(** [Sleep]: how long the call sleeps; a negative duration returns at once. *)
Definition sleep_Execute (p : params) : result Z :=
  match getString p "duration" with
  | (_, Some err) => Err err
  | (durationStr, None) =>
      match Duration.ParseDuration durationStr with
      | Err err => Err err
      | Ok duration => Ok (Z.max 0 duration)
      end
  end.

End Measurements.

(** ** What the waits wait for *)

(** The first listing that is ready, all before it were not, and no stop. *)
Definition first_ready {A} (ready : A -> Prop) (rounds : list (poll A)) : Prop :=
  exists pre a post, rounds = pre ++ Tick a :: post /\
    Forall (fun r => exists l, r = Tick l /\ ~ ready l) pre /\ ready a.

Lemma poll_loop_ready {A S} (on_stop : S -> error) verdict (next : A -> S) (ready : A -> Prop) rounds s :
  (forall a, verdict a = Some None <-> ready a) -> (forall a, verdict a = None <-> ~ ready a) ->
  poll_loop on_stop verdict next rounds s = Some None <-> first_ready ready rounds.
Proof.
  intros Hy Hn. rewrite poll_loop_success. unfold first_ready.
  assert (forall pre, Forall (undecided verdict) pre <-> Forall (fun r => exists l, r = Tick l /\ ~ ready l) pre) as Hpre.
  { intros pre. apply Forall_iff. intros [|a]; cbn; [by split; [|intros (? & ? & _)]|].
    rewrite Hn. split; [eauto|]. intros (l & [= <-] & ?). done. }
  setoid_rewrite Hpre. setoid_rewrite Hy. done.
Qed.

(** A condition that says "good, or go on". *)
Lemma verdict_ready {A} (f : A -> bool) (ready : A -> Prop) (a : A) :
  (f a = true <-> ready a) ->
  ((if f a then Some (@None error) else None) = Some None <-> ready a) /\
  ((if f a then Some (@None error) else None) = None <-> ~ ready a).
Proof. destruct (f a); naive_solver. Qed.

Definition has_phase (phase : string) (v : volume) : bool := String.eqb (vol_Phase v) phase.

Lemma getNumReadyNodes_count nodes : getNumReadyNodes nodes = count IsNodeSchedulableAndUntainted nodes.
Proof.
  unfold getNumReadyNodes.
  assert (forall acc, fold_left (fun nReady n => if IsNodeSchedulableAndUntainted n then nReady + 1 else nReady) nodes acc
    = acc + count IsNodeSchedulableAndUntainted nodes) as ->; [|lia].
  induction nodes as [|n nodes IH]; intros acc; cbn [fold_left]; [rewrite count_nil; lia|].
  rewrite IH, count_cons. destruct (IsNodeSchedulableAndUntainted n); lia.
Qed.

Ltac phases p :=
  unfold has_phase; repeat case_match; repeat match goal with
  | Hq : String.eqb (vol_Phase p) _ = true |- _ => apply String.eqb_eq in Hq
  end; cbn in *; try congruence; try lia.

Lemma ComputePVCs_count pvcs expected :
  let s := ComputePVCsStartupStatus pvcs expected in
  pvc_Bound s = count (has_phase "Bound") pvcs /\ pvc_Pending s = count (has_phase "Pending") pvcs /\
  pvc_Lost s = count (has_phase "Lost") pvcs /\ pvc_Created s = Z.of_nat (length pvcs).
Proof.
  cbn zeta. unfold ComputePVCsStartupStatus.
  assert (forall s0, let s := fold_left count_pvc pvcs s0 in
    pvc_Bound s = pvc_Bound s0 + count (has_phase "Bound") pvcs /\
    pvc_Pending s = pvc_Pending s0 + count (has_phase "Pending") pvcs /\
    pvc_Lost s = pvc_Lost s0 + count (has_phase "Lost") pvcs /\
    pvc_Created s = pvc_Created s0 + Z.of_nat (length pvcs)) as Hs.
  { induction pvcs as [|p pvcs IH]; intros s0; cbn [fold_left length]; [rewrite !count_nil; cbn; lia|].
    destruct (IH (count_pvc s0 p)) as (-> & -> & -> & ->). rewrite !count_cons. unfold count_pvc.
    split_and!; phases p. }
  destruct (Hs (mkPVCs 0 0 0 expected 0)) as (-> & -> & -> & ->). cbn. lia.
Qed.

Lemma ComputePVs_count pvs expected :
  let s := ComputePVsStartupStatus pvs expected in
  pv_Bound s = count (has_phase "Bound") pvs /\ pv_Pending s = count (has_phase "Pending") pvs /\
  pv_Available s = count (has_phase "Available") pvs /\ pv_Created s = Z.of_nat (length pvs).
Proof.
  cbn zeta. unfold ComputePVsStartupStatus.
  assert (forall s0, let s := fold_left count_pv pvs s0 in
    pv_Bound s = pv_Bound s0 + count (has_phase "Bound") pvs /\
    pv_Pending s = pv_Pending s0 + count (has_phase "Pending") pvs /\
    pv_Available s = pv_Available s0 + count (has_phase "Available") pvs /\
    pv_Created s = pv_Created s0 + Z.of_nat (length pvs)) as Hs.
  { induction pvs as [|p pvs IH]; intros s0; cbn [fold_left length]; [rewrite !count_nil; cbn; lia|].
    destruct (IH (count_pv s0 p)) as (-> & -> & -> & ->). rewrite !count_cons. unfold count_pv.
    split_and!; phases p. }
  destruct (Hs (mkPVs 0 0 0 0 0 expected 0)) as (-> & -> & -> & ->). cbn. lia.
Qed.

(** Disjoint classes that add up to the whole list cover it. *)
Lemma count_cover {A} (fs : list (A -> bool)) (l : list A) :
  (forall x, (length (filter (fun f : A -> bool => f x = true) fs) <= 1)%nat) ->
  Z.of_nat (length l) = foldr (fun f n => count f l + n) 0 fs <->
  Forall (fun x => Exists (fun f => f x = true) fs) l.
Proof.
  intros Hone.
  assert (forall x l, foldr (fun f n => count f (x :: l) + n) 0 fs =
    Z.of_nat (length (filter (fun f : A -> bool => f x = true) fs)) + foldr (fun f n => count f l + n) 0 fs) as Hstep.
  { intros x l'. clear Hone. induction fs as [|f fs IH]; [done|]. cbn [foldr]. rewrite IH, count_cons, filter_cons.
    destruct (f x) eqn:Hf; case_decide; try done; cbn [length]; lia. }
  assert (forall l, foldr (fun f n => count f l + n) 0 fs <= Z.of_nat (length l)) as Hle.
  { induction l0 as [|x l0 IH]; [clear; induction fs as [|f fs IH]; [done|cbn [foldr]; rewrite count_nil; lia]|].
    rewrite Hstep. specialize (Hone x). cbn [length]. lia. }
  assert (forall x, Exists (fun f : A -> bool => f x = true) fs <->
    (0 < length (filter (fun f : A -> bool => f x = true) fs))%nat) as Hex.
  { intros x. clear. induction fs as [|f fs IH]; [by split; [intros []%Exists_nil|cbn; lia]|].
    rewrite Exists_cons, IH, filter_cons. case_decide; cbn [length]; naive_solver lia. }
  induction l as [|x l IH].
  { split; [constructor|]. intros _. clear. induction fs as [|f fs IH]; [done|]. cbn [foldr]. rewrite count_nil. lia. }
  rewrite Forall_cons, <- IH, Hstep, Hex. specialize (Hone x). specialize (Hle l). cbn [length].
  destruct (filter _ fs) as [|? [|? ?]] eqn:Hf; cbn [length] in *; split; lia.
Qed.
(* ===== verification/ApiResponsiveness.v ===== *)
(** * API call latency (pkg/measurement/common/slos/api_responsiveness_prometheus.go)

    The latencies and counts of API calls queried from Prometheus, collected
    per call, and compared with the thresholds of the SLO or with custom ones.
    YAML, JSON and the printing of structs are parameters. *)

From S2P Require Import Prelude GoErrors GoRuntime Params Measurement Float64 Latency Prometheus.
From Stdlib Require Import SpecFloat.

(** ** Data *)

Record apiCallMetric := mkApiCall {
  ac_Resource : string;
  ac_Subresource : string;
  ac_Verb : string;
  ac_Scope : string;
  ac_Latency : LatencyMetric;
  ac_Count : Z;
  ac_SlowCount : Z;
}.

(** The map holds pointers that are only reached through it. *)
Abbreviation apiCallMetrics := (gmap string apiCallMetric).

Record customThresholdEntry := mkThreshold {
  te_Resource : string; te_Subresource : string; te_Verb : string; te_Scope : string; te_Threshold : Z;
}.

Definition buildKey (resource subresource verb scope : string) : string :=
  Sprintf "%s|%s|%s|%s" [FStr resource; FStr subresource; FStr verb; FStr scope].

Definition getKey (ap : apiCallMetric) : string :=
  buildKey (ac_Resource ap) (ac_Subresource ap) (ac_Verb ap) (ac_Scope ap).

Definition threshold_getKey (cte : customThresholdEntry) : string :=
  buildKey (te_Resource cte) (te_Subresource cte) (te_Verb cte) (te_Scope cte).

Definition singleResourceThreshold : Z := 1 * Second.
Definition multipleResourcesThreshold : Z := 30 * Second.

Definition getSLOThreshold (ap : apiCallMetric) : Z :=
  if String.eqb (ac_Scope ap) "resource" then singleResourceThreshold else multipleResourcesThreshold.

(** ** Collecting the samples *)

Definition newCall (resource subresource verb scope : string) : apiCallMetric :=
  mkApiCall resource subresource verb scope (mkLatencyMetric 0 0 0) 0 0.

(** The call, which is inserted when it is missing. *)
Definition getAPICall (m : apiCallMetrics) (resource subresource verb scope : string) : apiCallMetrics * apiCallMetric :=
  let key := buildKey resource subresource verb scope in
  match m !! key with
  | Some call => (m, call)
  | None => let call := newCall resource subresource verb scope in (<[key := call]> m, call)
  end.

(** Change the call in place. *)
Definition update_call (m : apiCallMetrics) (resource subresource verb scope : string)
  (f : apiCallMetric -> apiCallMetric) : apiCallMetrics :=
  let '(m, call) := getAPICall m resource subresource verb scope in
  <[buildKey resource subresource verb scope := f call]> m.

Definition SetLatency (m : apiCallMetrics) (resource subresource verb scope : string) (quantile : float64) (latency : Z)
  : apiCallMetrics :=
  update_call m resource subresource verb scope (fun call =>
    mkApiCall (ac_Resource call) (ac_Subresource call) (ac_Verb call) (ac_Scope call)
      (SetQuantile (ac_Latency call) quantile latency) (ac_Count call) (ac_SlowCount call)).

Definition GetCount (m : apiCallMetrics) (resource subresource verb scope : string) : apiCallMetrics * Z :=
  let '(m, call) := getAPICall m resource subresource verb scope in (m, ac_Count call).

Definition SetCount (m : apiCallMetrics) (resource subresource verb scope : string) (count : Z) : apiCallMetrics :=
  if count =? 0 then m
  else update_call m resource subresource verb scope (fun call =>
    mkApiCall (ac_Resource call) (ac_Subresource call) (ac_Verb call) (ac_Scope call) (ac_Latency call) count (ac_SlowCount call)).

Definition SetSlowCount (m : apiCallMetrics) (resource subresource verb scope : string) (count : Z) : apiCallMetrics :=
  if count =? 0 then m
  else update_call m resource subresource verb scope (fun call =>
    mkApiCall (ac_Resource call) (ac_Subresource call) (ac_Verb call) (ac_Scope call) (ac_Latency call) (ac_Count call) count).

(** [int(math.Round(x))]: half away from zero. *)
Definition f64_round_int (x : float64) : Z :=
  match x with
  | S754_finite s m e =>
      if 0 <=? e then f64_to_int x
      else
        let d := 2 ^ (- e) in
        let a := (2 * Z.pos m + d) / (2 * d) in
        if s then - a else a
  | _ => f64_to_int x
  end.

Definition label (s : Sample) (name : string) : string := default "" (s_Metric s !! name).

Definition sample_duration (s : Sample) : Z := f64_to_int (f64_mul (s_Value s) (f64_of_Z Second)).

Section Gather.
Context {GL : GoLib} {MR : MapRange}.

Fixpoint latency_loop (m : apiCallMetrics) (samples : list Sample) : result apiCallMetrics :=
  match samples with
  | [] => Ok m
  | s :: samples' =>
      match ParseFloat (label s "quantile") with
      | (_, Some err) => Err err
      | (quantile, None) =>
          latency_loop (SetLatency m (label s "resource") (label s "subresource") (label s "verb") (label s "scope")
            quantile (sample_duration s)) samples'
      end
  end.

Definition count_sample (m : apiCallMetrics) (s : Sample) : apiCallMetrics :=
  SetCount m (label s "resource") (label s "subresource") (label s "verb") (label s "scope") (f64_round_int (s_Value s)).

Definition fast_sample (m : apiCallMetrics) (s : Sample) : apiCallMetrics :=
  let fastCount := f64_round_int (s_Value s) in
  let '(m, count) := GetCount m (label s "resource") (label s "subresource") (label s "verb") (label s "scope") in
  SetSlowCount m (label s "resource") (label s "subresource") (label s "verb") (label s "scope") (wrap64 (count - fastCount)).

Definition newFromSamples (latencySamples countSamples countFastSamples : list Sample) : result apiCallMetrics :=
  match latency_loop ∅ latencySamples with
  | Err err => Err err
  | Ok m => Ok (fold_left fast_sample countFastSamples (fold_left count_sample countSamples m))
  end.

(** ** The queries *)

Definition filters : string := "verb!=" +:+ fmt_quote (FStr "WATCH") +:+ ", subresource!~" +:+ fmt_quote (FStr "log|exec|portforward|attach|proxy").
Definition latencyQuery : string := "quantile_over_time(0.99, %v{%v}[%v])".
Definition simpleLatencyQuery : string :=
  "histogram_quantile(%.2f, sum(rate(%v_bucket{%v}[%v])) by (resource,  subresource, verb, scope, le))".
Definition countQuery : string := "sum(increase(%v_count{%v}[%v])) by (resource, subresource, scope, verb)".
Definition countFastQuery : string := "sum(increase(%v_bucket{%v}[%v])) by (resource, subresource, scope, verb)".
Definition watchListLatencyMetricName : string := "apiserver_watch_list_duration_seconds".
Definition watchListLatencyQuery : string :=
  "histogram_quantile(%.2f, sum(rate(%v_bucket{}[%v])) by (group, version, resource, scope, le))".
Definition filterGetAndMutating : string :=
  "verb!~" +:+ fmt_quote (FStr "WATCH|LIST") +:+ ", subresource!=" +:+ fmt_quote (FStr "proxy") +:+ ", le=" +:+ fmt_quote (FStr "1").
Definition filterNamespaceList : string :=
  "scope!=" +:+ fmt_quote (FStr "cluster") +:+ ", verb=" +:+ fmt_quote (FStr "LIST") +:+ ", le=" +:+ fmt_quote (FStr "5").
Definition filterClusterList : string :=
  "scope=" +:+ fmt_quote (FStr "cluster") +:+ ", verb=" +:+ fmt_quote (FStr "LIST") +:+ ", le=" +:+ fmt_quote (FStr "30").
Definition latencyWindowSize : Z := 5 * Duration.Minute.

•••

EXERCISE DESCRIPTION. Once you find the line with "YAML, JSON and" above, print it and every line after it up to and including the line with "Record apiCallMetric := mkApiCall", exactly as written and nothing else.

RESULT OF THE EXERCISE.
    YAML, JSON and the printing of structs are parameters. *)

From S2P Require Import Prelude GoErrors GoRuntime Params Measurement Float64 Latency Prometheus.
From Stdlib Require Import SpecFloat.

(** ** Data *)

Record apiCallMetric := mkApiCall {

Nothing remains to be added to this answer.